§ **ASSIGNED TASK**
For the string "them", search the entries below and copy every line where it appears.

§ **THE RECORDS**
——

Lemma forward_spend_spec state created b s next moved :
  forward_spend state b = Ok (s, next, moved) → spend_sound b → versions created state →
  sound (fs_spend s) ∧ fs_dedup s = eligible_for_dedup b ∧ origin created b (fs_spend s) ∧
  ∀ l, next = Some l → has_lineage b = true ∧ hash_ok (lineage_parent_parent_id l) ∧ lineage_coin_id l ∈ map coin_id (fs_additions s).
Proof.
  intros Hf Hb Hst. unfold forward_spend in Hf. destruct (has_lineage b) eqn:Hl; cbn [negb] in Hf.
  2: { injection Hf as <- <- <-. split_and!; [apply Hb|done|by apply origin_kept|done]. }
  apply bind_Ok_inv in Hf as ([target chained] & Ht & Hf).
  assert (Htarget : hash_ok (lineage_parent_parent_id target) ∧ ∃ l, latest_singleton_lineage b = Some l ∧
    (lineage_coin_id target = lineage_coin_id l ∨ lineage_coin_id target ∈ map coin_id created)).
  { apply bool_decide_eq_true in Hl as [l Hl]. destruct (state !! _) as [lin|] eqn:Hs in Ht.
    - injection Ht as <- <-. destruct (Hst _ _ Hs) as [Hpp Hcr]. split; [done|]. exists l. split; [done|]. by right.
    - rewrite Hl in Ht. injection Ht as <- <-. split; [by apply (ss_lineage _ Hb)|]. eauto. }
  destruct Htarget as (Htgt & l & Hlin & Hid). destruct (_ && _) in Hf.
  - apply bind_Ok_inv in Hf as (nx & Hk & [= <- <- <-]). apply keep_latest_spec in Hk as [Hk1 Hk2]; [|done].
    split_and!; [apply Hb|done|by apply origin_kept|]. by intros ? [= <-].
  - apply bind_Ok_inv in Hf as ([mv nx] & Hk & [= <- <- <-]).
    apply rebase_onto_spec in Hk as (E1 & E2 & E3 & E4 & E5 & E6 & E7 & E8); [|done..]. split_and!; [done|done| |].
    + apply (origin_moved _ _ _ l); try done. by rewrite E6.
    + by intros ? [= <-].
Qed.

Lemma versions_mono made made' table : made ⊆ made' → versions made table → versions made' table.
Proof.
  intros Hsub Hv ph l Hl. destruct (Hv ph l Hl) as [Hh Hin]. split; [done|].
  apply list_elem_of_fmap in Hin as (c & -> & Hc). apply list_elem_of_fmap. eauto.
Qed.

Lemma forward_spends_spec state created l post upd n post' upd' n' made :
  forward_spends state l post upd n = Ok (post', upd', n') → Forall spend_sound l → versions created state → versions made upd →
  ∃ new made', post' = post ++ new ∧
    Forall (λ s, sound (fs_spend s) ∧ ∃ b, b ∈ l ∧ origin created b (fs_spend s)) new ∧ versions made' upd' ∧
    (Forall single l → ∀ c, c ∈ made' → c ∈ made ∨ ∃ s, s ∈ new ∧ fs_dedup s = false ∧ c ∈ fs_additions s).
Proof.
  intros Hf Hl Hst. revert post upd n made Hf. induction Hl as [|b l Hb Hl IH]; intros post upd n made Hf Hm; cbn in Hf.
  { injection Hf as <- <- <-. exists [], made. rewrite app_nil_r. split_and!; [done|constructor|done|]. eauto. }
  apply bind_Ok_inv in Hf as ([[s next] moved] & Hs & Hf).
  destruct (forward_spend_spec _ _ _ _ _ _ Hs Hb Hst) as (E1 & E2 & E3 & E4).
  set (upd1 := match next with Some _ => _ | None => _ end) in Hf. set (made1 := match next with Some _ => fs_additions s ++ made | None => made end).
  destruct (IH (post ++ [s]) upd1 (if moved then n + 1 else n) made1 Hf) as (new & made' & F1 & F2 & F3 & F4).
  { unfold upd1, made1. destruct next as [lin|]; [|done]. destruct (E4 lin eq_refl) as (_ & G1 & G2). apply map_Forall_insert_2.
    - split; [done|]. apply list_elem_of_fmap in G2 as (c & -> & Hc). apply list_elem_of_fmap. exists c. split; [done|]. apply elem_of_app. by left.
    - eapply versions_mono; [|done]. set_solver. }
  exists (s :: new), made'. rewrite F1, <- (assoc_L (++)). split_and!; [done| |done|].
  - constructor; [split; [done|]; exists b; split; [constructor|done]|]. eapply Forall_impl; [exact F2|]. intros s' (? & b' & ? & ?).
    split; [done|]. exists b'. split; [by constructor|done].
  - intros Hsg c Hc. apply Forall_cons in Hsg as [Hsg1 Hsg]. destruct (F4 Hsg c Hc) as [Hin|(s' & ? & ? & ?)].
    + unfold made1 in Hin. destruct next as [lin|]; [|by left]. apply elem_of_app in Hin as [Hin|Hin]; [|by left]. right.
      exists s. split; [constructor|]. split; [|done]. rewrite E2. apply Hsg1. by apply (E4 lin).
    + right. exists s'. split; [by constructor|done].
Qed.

——

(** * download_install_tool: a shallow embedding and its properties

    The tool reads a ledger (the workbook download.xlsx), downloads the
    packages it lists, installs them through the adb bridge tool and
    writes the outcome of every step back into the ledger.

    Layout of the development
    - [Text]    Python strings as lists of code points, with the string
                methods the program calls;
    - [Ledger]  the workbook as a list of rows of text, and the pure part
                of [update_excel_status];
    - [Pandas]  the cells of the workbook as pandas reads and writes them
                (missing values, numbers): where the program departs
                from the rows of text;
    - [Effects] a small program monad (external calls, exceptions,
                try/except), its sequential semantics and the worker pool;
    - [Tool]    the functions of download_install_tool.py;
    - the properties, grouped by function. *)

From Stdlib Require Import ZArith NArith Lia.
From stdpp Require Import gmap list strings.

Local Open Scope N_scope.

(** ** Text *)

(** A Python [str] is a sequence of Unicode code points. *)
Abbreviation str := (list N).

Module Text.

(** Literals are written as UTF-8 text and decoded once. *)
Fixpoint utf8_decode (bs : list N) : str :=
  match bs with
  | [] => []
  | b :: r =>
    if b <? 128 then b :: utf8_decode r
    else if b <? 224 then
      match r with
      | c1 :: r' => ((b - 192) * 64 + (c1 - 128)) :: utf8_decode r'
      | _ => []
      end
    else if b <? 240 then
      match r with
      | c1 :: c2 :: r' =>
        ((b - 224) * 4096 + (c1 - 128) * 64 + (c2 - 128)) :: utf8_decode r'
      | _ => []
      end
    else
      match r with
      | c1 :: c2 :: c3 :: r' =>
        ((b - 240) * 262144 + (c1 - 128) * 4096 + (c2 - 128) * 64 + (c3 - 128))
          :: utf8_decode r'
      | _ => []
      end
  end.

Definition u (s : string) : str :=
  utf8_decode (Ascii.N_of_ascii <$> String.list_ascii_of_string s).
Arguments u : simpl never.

——

§ **EXERCISE RESULT**
    packages it lists, installs them through the adb bridge tool and
    - [Pandas]  the cells of the workbook as pandas reads and writes them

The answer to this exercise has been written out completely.